Two details noted by the researchers are that for mutational signature analysis they used:

  1. Three large pan-cancer whole genome cohorts: the Genomics England Limited (GEL) version 8 cohort of the 100,000 Genomes Project, the ICGC cohort, and the Hartwig cohort; and
  2. 12,222 samples across 19 organs, performing independent signature extractions per organ for each cohort to identify single-base substitution (SBS) and double-base substitution (DBS) signatures independently in each organ.

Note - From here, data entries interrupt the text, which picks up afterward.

(** ** Properties of the relevance score *)

(** C2: for every title, description, category list, tag list and message
    list, [calculate_relevance_score] returns 0.5, plus 0.2 if a category
    contains "Project", plus 0.15 if a tag is one of Framework / Template /
    System, plus 0.15 if a tag is one of Email Sequence / Landing Page /
    Sales Page, plus 0.1 if there are more than 10 messages, plus 0.1 if
    "Business Strategy" is a category or "Analysis" a tag, minus 0.2 if the
    categories are exactly ["General Chat"], minus 0.1 if there are fewer
    than 3 messages, the sum clamped to [0.1, 1.0]. *)
Theorem relevance_score_formula :
  forall title description categories tags messages,
    calculate_relevance_score title description categories tags messages
    = spec_relevance categories tags messages.
Proof.
  intros title description categories tags messages.
  unfold calculate_relevance_score, spec_relevance.
  rewrite !any_option_in_tags.
  destruct (existsb (contains (py "Project")) categories) eqn:E1.
  all: replace (existsb (fun cat => contains (py "Project") cat) categories)
         with (existsb (contains (py "Project")) categories) by reflexivity.
  all: rewrite ?E1.
  all: destruct (existsb (one_of [py "Framework"; py "Template"; py "System"])
                         tags);
       destruct (existsb (one_of [py "Email Sequence"; py "Landing Page";
                                  py "Sales Page"]) tags);
       destruct (Nat.ltb 10 (length messages));
       destruct (str_in (py "Business Strategy") categories
                 || str_in (py "Analysis") tags);
       destruct (strs_eqb categories [py "General Chat"]);
       destruct (Nat.ltb (length messages) 3);
       vm_compute; reflexivity.
Qed.

(** Case analysis on the seven tests of [calculate_relevance_score]; each of
    the 128 cases is then a closed floating-point computation. *)
Ltac relevance_cases categories tags messages :=
  unfold calculate_relevance_score;
  destruct (existsb (fun cat => contains (py "Project") cat) categories);
  destruct (existsb (fun tag => str_in tag tags)
                    [py "Framework"; py "Template"; py "System"]);
  destruct (existsb (fun tag => str_in tag tags)
                    [py "Email Sequence"; py "Landing Page"; py "Sales Page"]);
  destruct (Nat.ltb 10 (length messages));
  destruct (str_in (py "Business Strategy") categories
            || str_in (py "Analysis") tags);
  destruct (strs_eqb categories [py "General Chat"]);
  destruct (Nat.ltb (length messages) 3).

(** The score always lies in the closed interval [0.1, 1.0]. *)
Lemma relevance_score_range title description categories tags messages :
  let score :=
    calculate_relevance_score title description categories tags messages in
  PrimFloat.leb 0.1 score = true /\ PrimFloat.leb score 1.0 = true.
Proof.
  relevance_cases categories tags messages; vm_compute; split; reflexivity.
Qed.

(** A conversation filed under "General Chat" alone, with no message: the
    two penalties leave 0.5 - 0.2 - 0.1, which in binary64 arithmetic is
    0.19999999999999998. *)
Example relevance_general_chat_empty :
  calculate_relevance_score (py "Hello") [] [py "General Chat"]
                            [py "General"] []
  = 0.19999999999999998%float.
Proof. vm_compute. reflexivity. Qed.

(** C10 as stated fails: the score of a "General Chat" conversation without
    messages is below 0.2. *)
Lemma relevance_below_one_fifth :
  ~ (forall title description categories tags messages,
        PrimFloat.leb 0.2
          (calculate_relevance_score title description categories tags
                                     messages) = true).
Proof.
  intros H.
  specialize (H (py "Hello") [] [py "General Chat"] [py "General"] []).
  vm_compute in H. discriminate H.
Qed.

(** C10 (amended): for every title, description, category list, tag list
    and message list the score is at least 0.19999999999999998, the binary64
    value of 0.5 - 0.2 - 0.1, and strictly above 0.1; the lower clamp bound
    is never attained. *)
Theorem relevance_score_floor :
  forall title description categories tags messages,
    let score :=
      calculate_relevance_score title description categories tags messages in
    PrimFloat.leb 0.19999999999999998 score = true
    /\ PrimFloat.ltb 0.1 score = true.
Proof.
  intros title description categories tags messages.
  relevance_cases categories tags messages; vm_compute; split; reflexivity.
Qed.

(** ** The matcher is sound for the declarative reading of the patterns *)

(** Whatever [run] hands to its continuation is what is left of the text
    after a match of the expression. *)
Lemma run_sound {A} (r : regex) :
  forall (s : str) (cap : option str)
         (k : str -> option str -> option A) (x : A),
    run r s cap k = Some x ->
    exists m rest cap',
      s = m ++ rest /\ Matches r m cap cap' /\ k rest cap' = Some x.
Proof.
  induction r as [p| |a IHa b IHb|a IHa b IHb|a IHa|a IHa];
    intros s cap k x H.
  - destruct s as [|c s]; [discriminate|]. cbn [run] in H.
    destruct (p c) eqn:Hp; [|discriminate].
    exists [c], s, cap. repeat split; [constructor; exact Hp | exact H].
  - exists [], s, cap. repeat split; [constructor | exact H].
  - cbn [run] in H.
    apply IHa in H. destruct H as (m1 & rest1 & c1 & -> & Ha & H).
    apply IHb in H. destruct H as (m2 & rest2 & c2 & -> & Hb & H).
    exists (m1 ++ m2), rest2, c2. rewrite app_assoc.
    repeat split; [econstructor; eassumption | exact H].
  - cbn [run] in H.
    destruct (run a s cap k) as [y|] eqn:Ea.
    + injection H as ->. apply IHa in Ea.
      destruct Ea as (m & rest & c1 & -> & Ha & H).
      exists m, rest, c1. repeat split; [constructor; exact Ha | exact H].
    + apply IHb in H. destruct H as (m & rest & c1 & -> & Hb & H).
      exists m, rest, c1.
      repeat split; [apply Matches_or_right; exact Hb | exact H].
  - cbn [run] in H. revert H. generalize (length s) at 1. intros fuel.
    revert s cap. induction fuel as [|fuel IH]; intros s cap H.
    + exists [], s, cap. repeat split; [constructor | exact H].
    + match type of H with
      | match ?e with _ => _ end = _ => destruct e as [y|] eqn:Ea
      end.
      * injection H as ->. apply IHa in Ea.
        destruct Ea as (m1 & rest1 & c1 & -> & Ha & H).
        destruct (Nat.ltb (length rest1) (length (m1 ++ rest1))) eqn:Hlt;
          [|discriminate].
        apply IH in H. destruct H as (m2 & rest2 & c2 & -> & Hs & H).
        exists (m1 ++ m2), rest2, c2. rewrite app_assoc.
        repeat split; [|exact H].
        apply Matches_star_more with (c1 := c1); try assumption.
        intros ->. cbn [app] in Hlt. rewrite Nat.ltb_irrefl in Hlt.
        discriminate.
      * exists [], s, cap. repeat split; [constructor | exact H].
  - cbn [run] in H. apply IHa in H.
    destruct H as (m & rest & c1 & -> & Ha & H).
    exists m, rest, (Some m). split; [reflexivity|].
    split; [econstructor; exact Ha|].
    rewrite length_app, Nat.add_sub in H.
    rewrite firstn_app, firstn_all, Nat.sub_diag in H.
    cbn [firstn] in H. rewrite app_nil_r in H. exact H.
Qed.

This study targeted more than 12,000 NHS England patients, according to a NHS, CUH, NHS Foundation Trust news release.

A nearly 100-page downloadable supplement presents a graphic detailing of the signature extractions and summaries of signatures distribution for numerous types of cancer, including: breast cancer, ovarian cancer, kidney cancer, colorectal cancer, bone and soft tissue cancer, lung cancer, uterine cancer, central nervous system cancer, prostate cancer, bladder cancer, skin cancer, and myeloid cancer, among others.

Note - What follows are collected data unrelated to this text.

(** * Project cleanup utility and structure analyzer: a shallow embedding

    The development follows [project-cleanup.cjs] (the cleanup script) and
    the structure analysis tool that shares its configuration file.  Both
    are synchronous Node.js scripts that walk a directory tree; they are
    embedded here as state-and-exception passing functions over an explicit
    model of the file system, the console and the clock.

    Conventions of the embedding:
    - a path is the list of its components ([path.join(dir, item)] appends
      a component, [path.basename] is the last one), which keeps the model
      independent of the platform separator;
    - strings are sequences of 8-bit code units read as U+0000..U+00FF;
    - time is a number of milliseconds since the epoch, as in [Date]. *)

From Stdlib Require Import ZArith QArith Qround Ascii String List Bool Lia.
From stdpp Require Import gmap strings list pretty.

Local Open Scope string_scope.
Local Open Scope list_scope.

(** ** Strings as JavaScript sees them *)

Module Js.

(** [String.prototype.toLowerCase] on one code unit of the Latin-1 range:
    A-Z and the accented capitals U+00C0..U+00DE (but not the
    multiplication sign U+00D7) move up by 32. *)
Definition lowerChar (c : ascii) : ascii :=
  let n := nat_of_ascii c in
  if ((65 <=? n) && (n <=? 90))%nat
     || ((192 <=? n) && (n <=? 222) && negb (n =? 215))%nat
  then ascii_of_nat (n + 32) else c.

Fixpoint toLowerCase (s : string) : string :=
  match s with
  | EmptyString => EmptyString
  | String c s' => String (lowerChar c) (toLowerCase s')
  end.

(** [Array.prototype.includes] on an array of strings. *)
Definition includes (xs : list string) (x : string) : bool :=
  existsb (String.eqb x) xs.

(** [String.prototype.lastIndexOf] for a single character. *)
Fixpoint lastIndexOf (c : ascii) (s : string) : option nat :=
  match s with
  | EmptyString => None
  | String a s' =>
      match lastIndexOf c s' with
      | Some i => Some (S i)
      | None => if Ascii.eqb a c then Some 0%nat else None
      end
  end.

Fixpoint dropChars (n : nat) (s : string) : string :=
  match n, s with
  | O, _ => s
  | S n', String _ s' => dropChars n' s'
  | S _, EmptyString => EmptyString
  end.

(** [String.prototype.split] on a one-character separator. *)
Fixpoint split (sep : ascii) (s : string) : list string :=
  match s with
  | EmptyString => [EmptyString]
  | String c s' =>
      if Ascii.eqb c sep then EmptyString :: split sep s'
      else match split sep s' with
           | [] => [String c EmptyString]
           | w :: ws => String c w :: ws
           end
  end.

(** [String.prototype.startsWith], [includes] and [endsWith]. *)
Fixpoint startsWith (s t : string) : bool :=
  match t, s with
  | EmptyString, _ => true
  | String b t', String a s' => Ascii.eqb a b && startsWith s' t'
  | String _ _, EmptyString => false
  end.

Fixpoint includesStr (s t : string) : bool :=
  startsWith s t ||
  match s with
  | EmptyString => false
  | String _ s' => includesStr s' t
  end.

Definition endsWith (s t : string) : bool :=
  (String.length t <=? String.length s)%nat
  && String.eqb (dropChars (String.length s - String.length t) s) t.

End Js.

(** ** Paths *)

Definition path := list string.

Andrea Degasperi, PhD, and Serena Nik-Zainal, MD, are part of the University of Cambridge and Cambridge University Hospitals (CUH) research team
Andrea Degasperi, PhD (above, left), and Serena Nik-Zainal, MD (right) are part of the University of Cambridge and Cambridge University Hospitals research team that has released a new analysis of three large whole-genome–sequenced cancer cohorts. They say their most recent work reveals 58 new mutational patterns. (Photos: Cambridge Network)

Multiple Sources Probed for Clues to Signature Starting Points

“When you look at these cancers, you can start to see patterns,” explained Andrea Degasperi, PhD, for Pharmaceutical Technology. Degasperi is a research associate at the Early Cancer Institute and Department of Medical Genetics at University of Cambridge and first author of this study. “They tell us something happened in the past that generated these mutations, which could be something related to environmental risks.”

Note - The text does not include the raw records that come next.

(** [value.key] for the property names the server reads off a runner
    result ([success], [result], [error]) and off what a [catch] receives
    ([message]): none of them is defined on the prototypes of booleans,
    numbers, strings or arrays, so only an object's own properties can
    supply them. *)
Definition js_get (value : JsVal) (key : string) : Completion JsVal :=
  match value with
  | JUndefined =>
      Throw (mkError ("Cannot read properties of undefined (reading '" +:+ key +:+ "')"))
  | JNull =>
      Throw (mkError ("Cannot read properties of null (reading '" +:+ key +:+ "')"))
  | JObj props => Normal (default JUndefined (assoc key props))
  | JBool _ | JNum _ | JStr _ | JArr _ => Normal JUndefined
  end.

(** ** Plans and the execution context *)

Inductive AgentType : Type :=
| orchestrator | data | communication | integration | analysis | validation | recovery.

Record WorkflowStep : Type := mkStep {
  name : string;
  description : string;
  agentType : AgentType;
  action : string;
  params : JsVal
}.

(** The [context] object of one execution: its own enumerable properties,
    and its prototype when that is no longer [Object.prototype]. *)
Record Context : Type := mkContext {
  own : gmap string JsVal;
  proto : option JsVal
}.

(** [const context = {}] *)
Definition empty_context : Context := {| own := ∅; proto := None |}.

Definition is_object_or_null (v : JsVal) : bool :=
  match v with
  | JNull | JArr _ | JObj _ => true
  | _ => false
  end.

(** Whether a [[Set]] of [__proto__] that starts at the prototype [p] of
    the context reaches the accessor of [Object.prototype]: a [null]
    prototype ends the chain before it, and a prototype object that owns a
    data property of that name shadows it. *)
Definition reaches_proto_setter (p : option JsVal) : bool :=
  match p with
  | None => true
  | Some (JObj props) => negb (bool_decide (is_Some (assoc "__proto__" props)))
  | Some JNull => false
  | Some _ => true
  end.
(** C1, as the code has it.  [updateCardStatus] consults no stage table.
    It fails exactly when the status or the source is missing or the card
    is unknown, and then neither the store nor the list of effects
    changes; every other call, whatever the current stage of the journey,
    appends an event with the target stage, makes it the current status
    and broadcasts ['status_updated']. *)
Theorem C1_advance_checks_no_stage_table :
  forall decrypt now w cardId' statusData,
    let r := updateCardStatus decrypt now w cardId' statusData in
    ((exists e, snd r = Err e) <->
       JS.truthy (sd_status statusData) = false \/
       JS.truthy (sd_source statusData) = false \/
       db w !! cardId' = None) /\
    (forall e, snd r = Err e -> fst r = w) /\
    (forall out, snd r = Ok out ->
       exists doc doc' e,
         db w !! cardId' = Some doc /\ db (fst r) !! cardId' = Some doc' /\
         Some (currentStatus doc') = sd_status statusData /\
         journey doc' = journey doc ++ [e] /\
         Some (stage e) = sd_status statusData /\
         exists data rest,
           effects (fst r) = effects w ++ Broadcast "status_updated" data :: rest).
Proof.
  intros decrypt now w id sd r. subst r.
  destruct (updateCardStatus_cases decrypt now w id sd)
    as [[Hchk H] | [[Hchk [Hdb H]] | [Hchk (doc & w' & out & Hdb & H)]]];
    rewrite H; simpl.
  - split; [|split; [done | discriminate]].
    split; [intros _|eauto].
    apply andb_false_iff in Hchk. tauto.
  - split; [|split; [done | discriminate]].
    split; eauto.
  - apply andb_true_iff in Hchk as [Hs Hso].
    split; [|split; [discriminate|]].
    + split; [intros [e He]; discriminate|].
      intros [Hf | [Hf | Hf]]; congruence.
    + intros out' _.
      destruct (updateCardStatus_appends_timed_event _ _ _ _ _ _ _ H)
        as (doc0 & doc' & e & H1 & H2 & H3 & H4 & H5 & _).
      apply updateCardStatus_inv in H as (_ & _ & _ & _ & _ & _ & _ & _ & _ & _ & Heff).
      exists doc0, doc', e. repeat split; done.
Qed.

The project also called for genetically checking relatedness of samples (because some patients do have more than one sample in the 100,000 Genomes Project); seeking potential germline variants as a contributing cause for a signature; and going through somatic driver mutations. In many cases, medical records were searched for past medical histories, occupational exposures, and treatment histories.

“We show for each organ that cancers have a limited number of common signatures and a long tail of rare signatures, and we provide a practical solution for applying this concept of common versus rare signatures to future analyses,” states the Science article abstract.

Role of Whole-Genome Sequencing (WGS) in Understanding Cancer

The Cambridge study further demonstrates the role of whole genome sequencing (WGS) in better understanding cancer. Researchers say WGS can produce a total picture of mutations.

“With thousands of mutations per cancer, we have unprecedented power to look for commonalities and differences across NHS patients, and in doing so we uncovered 58 new mutational signatures and broadened our knowledge of cancer,” Degasperi explained for Cambridge Network News.

“Today, the resources required for WGS analysis have decreased substantially,” wrote the authors of a 2019 pre-COVID report on whole-genome sequencing in cancer. “Alongside a steady reduction in the cost of WGS, there have been improvements in the technologies for generating and processing quality raw data as well as the tools and companion datasets that contextualize findings for biological and clinical interpretation.”

Among the researchers noted in that Cold Spring Harbor Perspectives in Medicine report is Serena Nik-Zainal, MD, lead researcher of the Cambridge mutational signature study and professor of genomic medicine and bioinformatics.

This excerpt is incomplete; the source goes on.